As businesses from shops and restaurants to amusement parks such as Disneyland closed, unemployment shot from negligible levels to 24 percent, well above the national rate of 15 percent and closer to the state's Great Depression peak.

Having paid out nearly $19 billion in unemployment benefits, with the assistance of federal loans, California now faces a $54 billion deficit.

That means cuts to school, social, health and infrastructure programs.

"COVID-19 has caused California and economies across the country to confront a steep and unprecedented economic crisis -- facing massive job losses and revenue shortfalls," Governor Gavin Newsom said two weeks ago.

Lockdown restrictions are now starting to ease, with some 70 percent of the state's $3 trillion economy allowed to resume operations under strict social distancing measures, according to the governor.

Still, business remains chronically low and may remain so as long as consumers lack confidence that the virus is under control, said Tom Steyer, the former presidential candidate who heads California's economy recovery commission.

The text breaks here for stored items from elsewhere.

(* ===== verification/Schema.v ===== *)
(** * Schema: the private database

    The tables of [supabase/migrations] the repositories read and write, and
    the CHECK constraints and keys PostgreSQL enforces on them. *)
From Stdlib.Strings Require Import Byte.
From S2P Require Import Prelude Json Models Sql.
From stdpp Require Import list strings.

Record Db := {
  app_users : list AccountRecord;
  devices : list DeviceRecord;
  app_sessions : list SessionRecord;
  device_challenges : list DeviceChallengeRecord;
  device_linking_otps : list DeviceLinkingOtpRecord;
  transfer_requests : list TransferRequestRecord;
  websocket_tickets : list WebSocketTicketRecord;
  security_events : list SecurityEventRecord;
  rate_limit_buckets : list RateLimitBucketRecord }.

(** A statement on one table, the other tables unchanged. *)
Definition on_app_users {A} : M (list AccountRecord) A → M Db A :=
  zoom app_users (λ t db, Build_Db t (devices db) (app_sessions db) (device_challenges db)
    (device_linking_otps db) (transfer_requests db) (websocket_tickets db) (security_events db) (rate_limit_buckets db)).
Definition on_devices {A} : M (list DeviceRecord) A → M Db A :=
  zoom devices (λ t db, Build_Db (app_users db) t (app_sessions db) (device_challenges db)
    (device_linking_otps db) (transfer_requests db) (websocket_tickets db) (security_events db) (rate_limit_buckets db)).
Definition on_app_sessions {A} : M (list SessionRecord) A → M Db A :=
  zoom app_sessions (λ t db, Build_Db (app_users db) (devices db) t (device_challenges db)
    (device_linking_otps db) (transfer_requests db) (websocket_tickets db) (security_events db) (rate_limit_buckets db)).
Definition on_device_challenges {A} : M (list DeviceChallengeRecord) A → M Db A :=
  zoom device_challenges (λ t db, Build_Db (app_users db) (devices db) (app_sessions db) t
    (device_linking_otps db) (transfer_requests db) (websocket_tickets db) (security_events db) (rate_limit_buckets db)).
Definition on_device_linking_otps {A} : M (list DeviceLinkingOtpRecord) A → M Db A :=
  zoom device_linking_otps (λ t db, Build_Db (app_users db) (devices db) (app_sessions db) (device_challenges db)
    t (transfer_requests db) (websocket_tickets db) (security_events db) (rate_limit_buckets db)).
Definition on_transfer_requests {A} : M (list TransferRequestRecord) A → M Db A :=
  zoom transfer_requests (λ t db, Build_Db (app_users db) (devices db) (app_sessions db) (device_challenges db)
    (device_linking_otps db) t (websocket_tickets db) (security_events db) (rate_limit_buckets db)).
Definition on_websocket_tickets {A} : M (list WebSocketTicketRecord) A → M Db A :=
  zoom websocket_tickets (λ t db, Build_Db (app_users db) (devices db) (app_sessions db) (device_challenges db)
    (device_linking_otps db) (transfer_requests db) t (security_events db) (rate_limit_buckets db)).
Definition on_security_events {A} : M (list SecurityEventRecord) A → M Db A :=
  zoom security_events (λ t db, Build_Db (app_users db) (devices db) (app_sessions db) (device_challenges db)
    (device_linking_otps db) (transfer_requests db) (websocket_tickets db) t (rate_limit_buckets db)).
Definition on_rate_limit_buckets {A} : M (list RateLimitBucketRecord) A → M Db A :=
  zoom rate_limit_buckets (λ t db, Build_Db (app_users db) (devices db) (app_sessions db) (device_challenges db)
    (device_linking_otps db) (transfer_requests db) (websocket_tickets db) (security_events db) t).

(** [async with database.transaction()]: an exception rolls every statement
    of the block back. *)
Definition transaction {A} (m : M Db A) : M Db A :=
  λ db, match m db with
        | (Ok a, db') => (Ok a, db')
        | (Raise e, _) => (Raise e, db)
        end.

(** SQL's [COALESCE]; [IS NULL] is [is_null]. *)
Definition coalesce {A} (o : option A) (a : A) : A := default a o.

(** An undeleted account. *)
Definition account_live (a : AccountRecord) : bool := is_null (acc_deleted_at a).

(** *** [transfer_requests]: CHECK constraints and primary key *)
Definition transfer_statuses : list string :=
  ["offered"; "accepted"; "negotiating"; "connected"; "transferring";
   "completed"; "rejected"; "expired"; "cancelled"; "failed"].

Definition transfer_check (r : TransferRequestRecord) : bool :=
  bool_decide (tr_sender_device_id r ≠ tr_recipient_device_id r) &&
  bool_decide (1 ≤ tr_protocol_version r ≤ 32767)%Z &&
  bool_decide (tr_status r ∈ transfer_statuses) &&
  (tr_created_at r <? tr_expires_at r)%Z &&
  match tr_accepted_at r with None => true | Some t => (tr_created_at r <=? t)%Z end &&
  match tr_completed_at r with
  | None => true
  | Some t => (coalesce (tr_accepted_at r) (tr_created_at r) <=? t)%Z
  end &&
  Bool.eqb (bool_decide (tr_status r = "completed")) (negb (is_null (tr_completed_at r))) &&
  match tr_failure_code r with
  | Some c => bool_decide (tr_status r = "failed") &&
              bool_decide (1 ≤ String.length c ≤ 64)
  | None => negb (bool_decide (tr_status r = "failed"))
  end &&
  (bool_decide (tr_status r ∈ ["offered"; "rejected"; "expired"]) ||
   negb (is_null (tr_accepted_at r))).

Definition transfer_admits (t : list TransferRequestRecord) (r : TransferRequestRecord) : bool :=
  transfer_check r && bool_decide (tr_id r ∉ map tr_id t).

(** *** [app_sessions]: CHECK constraints, primary key and unique token hash *)
Definition revocation_reasons : list string :=
  ["logout"; "revoked"; "expired"; "recovery"; "device_revoked"; "account_deleted";
   "rotation"; "security"].

Definition session_check (r : SessionRecord) : bool :=
  bool_decide (length (ses_token_hash r) = 32%nat) &&
  bool_decide (length (ses_csrf_hash r) = 32%nat) &&
  (0 <=? ses_epoch r)%Z &&
  (ses_created_at r <=? ses_last_seen_at r)%Z &&
  (ses_created_at r <? ses_idle_expires_at r)%Z &&
  (ses_idle_expires_at r <=? ses_absolute_expires_at r)%Z &&
  match ses_revoked_at r, ses_revocation_reason r with
  | None, None => true
  | Some _, Some reason => bool_decide (reason ∈ revocation_reasons)
  | _, _ => false
  end.

Definition session_admits (t : list SessionRecord) (r : SessionRecord) : bool :=
  session_check r && bool_decide (ses_id r ∉ map ses_id t) &&
  bool_decide (ses_token_hash r ∉ map ses_token_hash t).

(** *** [rate_limit_buckets]: CHECK constraints and primary key *)
Definition rate_limit_check (r : RateLimitBucketRecord) : bool :=
  bool_decide (1 ≤ String.length (rlb_scope r) ≤ 64) &&
  bool_decide (length (rlb_bucket_key r) = 32%nat) &&
  (rlb_window_started_at r <? rlb_window_expires_at r)%Z &&
  (0 <=? rlb_request_count r)%Z.

(** *** [app_users]: CHECK constraints and keys *)
Definition account_check (r : AccountRecord) : bool :=
  bool_decide (3 ≤ length (acc_email_normalized r) ≤ 320)%nat &&
  (0 <=? acc_device_epoch r)%Z &&
  match acc_email_fallback_at r with None => true | Some t => (acc_created_at r <=? t)%Z end &&
  match acc_deleted_at r with None => true | Some t => (acc_created_at r <=? t)%Z end.

Definition account_admits (t : list AccountRecord) (r : AccountRecord) : bool :=
  account_check r && bool_decide (acc_id r ∉ map acc_id t) &&
  bool_decide (acc_supabase_user_id r ∉ map acc_supabase_user_id t) &&
  bool_decide (acc_email_normalized r ∉ map acc_email_normalized t).

(** *** [devices]: CHECK constraints, primary key, unique fingerprint of an
    account *)
Definition device_statuses : list string := ["active"; "inactive"; "revoked"].

Definition device_check (r : DeviceRecord) : bool :=
  bool_decide (1 ≤ length (dev_label r) ≤ 100)%nat &&
  bool_decide (1 ≤ length (dev_signing_public_key_spki r) ≤ 1024)%nat &&
  bool_decide (length (dev_fingerprint r) = 32%nat) &&
  (0 <=? dev_epoch r)%Z &&
  bool_decide (dev_status r ∈ device_statuses) &&
  Bool.eqb (bool_decide (dev_status r = "revoked")) (negb (is_null (dev_revoked_at r))) &&
  (dev_created_at r <=? dev_last_seen_at r)%Z &&
  bool_decide (dev_linked_by_device_id r ≠ Some (dev_id r)).

Definition device_admits (t : list DeviceRecord) (r : DeviceRecord) : bool :=
  device_check r && bool_decide (dev_id r ∉ map dev_id t) &&
  bool_decide ((dev_user_id r, dev_fingerprint r) ∉ map (λ d, (dev_user_id d, dev_fingerprint d)) t).

(** *** [device_challenges] *)
Definition challenge_check (r : DeviceChallengeRecord) : bool :=
  bool_decide (length (chl_nonce_hash r) = 32%nat) &&
  bool_decide (1 ≤ length (chl_origin r) ≤ 2048)%nat &&
  (chl_created_at r <? chl_expires_at r)%Z &&
  match chl_consumed_at r with None => true | Some t => (chl_created_at r <=? t)%Z end &&
  ((0 <=? chl_attempt_count r) && (chl_attempt_count r <=? 10))%Z.

Definition challenge_admits (t : list DeviceChallengeRecord) (r : DeviceChallengeRecord) : bool :=
  challenge_check r && bool_decide (chl_id r ∉ map chl_id t) &&
  bool_decide (chl_nonce_hash r ∉ map chl_nonce_hash t).

(** *** [device_linking_otps] *)
Definition linking_otp_statuses : list string := ["active"; "consumed"; "expired"].

Definition linking_otp_check (r : DeviceLinkingOtpRecord) : bool :=
  bool_decide (length (otp_otp_hash r) = 32%nat) &&
  bool_decide (otp_status r ∈ linking_otp_statuses) &&
  ((0 <=? otp_attempt_count r) && (otp_attempt_count r <=? 10))%Z &&
  (otp_created_at r <? otp_expires_at r)%Z &&
  match otp_consumed_at r with None => true | Some t => (otp_created_at r <=? t)%Z end &&
  Bool.eqb (bool_decide (otp_status r = "consumed")) (negb (is_null (otp_consumed_at r))).

Definition linking_otp_admits (t : list DeviceLinkingOtpRecord) (r : DeviceLinkingOtpRecord) : bool :=
  linking_otp_check r && bool_decide (otp_id r ∉ map otp_id t) &&
  bool_decide (otp_otp_hash r ∉ map otp_otp_hash t).

(** *** [websocket_tickets] *)
Definition ticket_check (r : WebSocketTicketRecord) : bool :=
  bool_decide (length (tkt_token_hash r) = 32%nat) &&
  (tkt_created_at r <? tkt_expires_at r)%Z &&
  match tkt_consumed_at r with None => true | Some t => (tkt_created_at r <=? t)%Z end.

Definition ticket_admits (t : list WebSocketTicketRecord) (r : WebSocketTicketRecord) : bool :=
  ticket_check r && bool_decide (tkt_id r ∉ map tkt_id t) &&
  bool_decide (tkt_token_hash r ∉ map tkt_token_hash t).

(** *** [security_events] *)
Definition event_types : list string :=
  ["otp_started"; "otp_verified"; "otp_failed"; "session_created"; "session_revoked";
   "device_challenge_issued"; "device_challenge_failed"; "device_registered"; "device_revoked";
   "device_logged_out"; "device_linking_otp_created"; "device_linking_failed"; "device_linked";
   "email_fallback_completed"; "transfer_created"; "transfer_failed"; "turn_credential_issued";
   "rate_limited"; "security_alert"].

(** [details::text]: [jsonb] output puts a space after every comma and colon. *)
Fixpoint jsonb_text (j : json) : pystr :=
  match j with
  | JList l => u "[" ++ intersperse (u ", ") (map jsonb_text l) ++ u "]"
  | JObj ms => u "{" ++ intersperse (u ", ")
      (map (λ m, dumps_str false m.1 ++ u ": " ++ jsonb_text m.2) ms) ++ u "}"
  | _ => dumps false j
  end.

Definition event_check (r : SecurityEventRecord) : bool :=
  bool_decide (ev_event_type r ∈ event_types) &&
  bool_decide (ev_outcome r ∈ ["success"; "failure"; "blocked"]) &&
  match ev_network_fingerprint r with None => true | Some f => bool_decide (length f = 32%nat) end &&
  match utf8_len (jsonb_text (JObj (ev_details r))) with Ok n => (n <=? 2048)%Z | Raise _ => false end &&
  (ev_created_at r <=? ev_expires_at r)%Z.

Definition event_admits (t : list SecurityEventRecord) (r : SecurityEventRecord) : bool :=
  event_check r && bool_decide (ev_id r ∉ map ev_id t).

(** ** Unqualified columns

    PostgreSQL refuses a column reference that names a column of two tables
    of the query's [FROM] clause. *)
Definition resolves (tables : list (list string)) (column : string) : bool :=
  (length (List.filter (λ t, bool_decide (column ∈ t)) tables) =? 1)%nat.

(** A statement whose select list is [columns], over the tables of [FROM]. *)
Definition select_list {S A} (columns : list string) (tables : list (list string)) (m : M S A) : M S A :=
  if forallb (resolves tables) columns then m else raise BackendUnavailableError.

Definition app_users_columns : list string :=
  ["id"; "supabase_user_id"; "email_normalized"; "device_epoch"; "created_at"; "email_fallback_at"; "deleted_at"].
Definition device_linking_otps_columns : list string :=
  ["id"; "user_id"; "issuing_device_id"; "otp_hash"; "status"; "attempt_count"; "created_at"; "expires_at";
   "consumed_at"].
Definition security_events_columns : list string :=
  ["id"; "user_id"; "device_id"; "event_type"; "outcome"; "network_fingerprint"; "details"; "created_at";
   "expires_at"].

(** ** Foreign keys

    That each reference of a row names a stored row.  A device, a linking code
    and a transfer name a device together with its account. *)
Definition opt_all {A} (p : A → bool) (o : option A) : bool := match o with None => true | Some a => p a end.

Definition has_account (db : Db) (account_id : UUID) : bool :=
  existsb (λ a, bool_decide (acc_id a = account_id)) (app_users db).
Definition has_device (db : Db) (device_id : UUID) : bool :=
  existsb (λ d, bool_decide (dev_id d = device_id)) (devices db).
Definition has_own_device (db : Db) (account_id device_id : UUID) : bool :=
  existsb (λ d, bool_decide (dev_user_id d = account_id) && bool_decide (dev_id d = device_id)) (devices db).
Definition has_session (db : Db) (session_id : UUID) : bool :=
  existsb (λ s, bool_decide (ses_id s = session_id)) (app_sessions db).

Definition device_fks (db : Db) (r : DeviceRecord) : bool :=
  has_account db (dev_user_id r) && opt_all (has_device db) (dev_linked_by_device_id r).
Definition session_fks (db : Db) (r : SessionRecord) : bool := has_own_device db (ses_user_id r) (ses_device_id r).
Definition challenge_fks (db : Db) (r : DeviceChallengeRecord) : bool := has_device db (chl_device_id r).
Definition linking_otp_fks (db : Db) (r : DeviceLinkingOtpRecord) : bool :=
  has_account db (otp_user_id r) && has_own_device db (otp_user_id r) (otp_issuing_device_id r).
Definition transfer_fks (db : Db) (r : TransferRequestRecord) : bool :=
  has_account db (tr_user_id r) && has_own_device db (tr_user_id r) (tr_sender_device_id r) &&
  has_own_device db (tr_user_id r) (tr_recipient_device_id r).
Definition ticket_fks (db : Db) (r : WebSocketTicketRecord) : bool := has_session db (tkt_session_id r).
Definition event_fks (db : Db) (r : SecurityEventRecord) : bool :=
  opt_all (has_account db) (ev_user_id r) && opt_all (has_device db) (ev_device_id r).

Definition foreign_keys (db : Db) : bool :=
  forallb (device_fks db) (devices db) && forallb (session_fks db) (app_sessions db) &&
  forallb (challenge_fks db) (device_challenges db) && forallb (linking_otp_fks db) (device_linking_otps db) &&
  forallb (transfer_fks db) (transfer_requests db) && forallb (ticket_fks db) (websocket_tickets db) &&
  forallb (event_fks db) (security_events db).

"For this economy to work... people need to feel safe," he said in a radio interview.

"You're not going to go shopping if you don't think it's safe. You're not going to go to work if you don't think it's safe.

- Technology -

But experts believe the state's diverse economy -- the world's fifth-largest -- can still bounce back to lead the United States' recovery.

With an economy larger than Great Britain's, California represents 14.5 percent of the entire nation's GDP.

The state of 40 million people contains international tech powerhouse Silicon Valley, as well as Hollywood's sprawling entertainment industry.

The hi-tech sector provides reasons for optimism, according to Jerry Nickelsburg, economics professor at University of California Los Angeles, who predicts future manufacturing will favor "locations where there is a concentration of engineers and scientists."

California's "very strong and vibrant tech sector" is expected to "grow and to lead us out of recession," he added.

"That means California, especially in the high income sectors, will be growing more rapidly than the (rest of the) US."

But not everyone is so bullish. Steyer has warned the technology sector may not be enough to compensate for "free fall" in other parts of the economy, according to the New York Times.

These include massive lost agricultural harvests, empty hotels and wine tasting rooms, and venues from sport stadiums to concert halls like the Hollywood Bowl canceling their entire summer programs.

California's oil-producing cities have also been crippled by the collapse in global oil prices.

And Los Angeles's massive ports have seen a 15 percent drop in volume this year, driven by the China trade war as well as pandemic measures.

"California has been and will be a key component of the world economy," said Stephen Cheung, former global trade director at the Port of Los Angeles.

"Many folks will look carefully... because there are so many different microcosms here that represent the world."

"We're not going back to January of 2020," added Steyer. "We want to have a more sustainable, a more forward-looking California so that we go through this very, very difficult and painful time and come out with something better."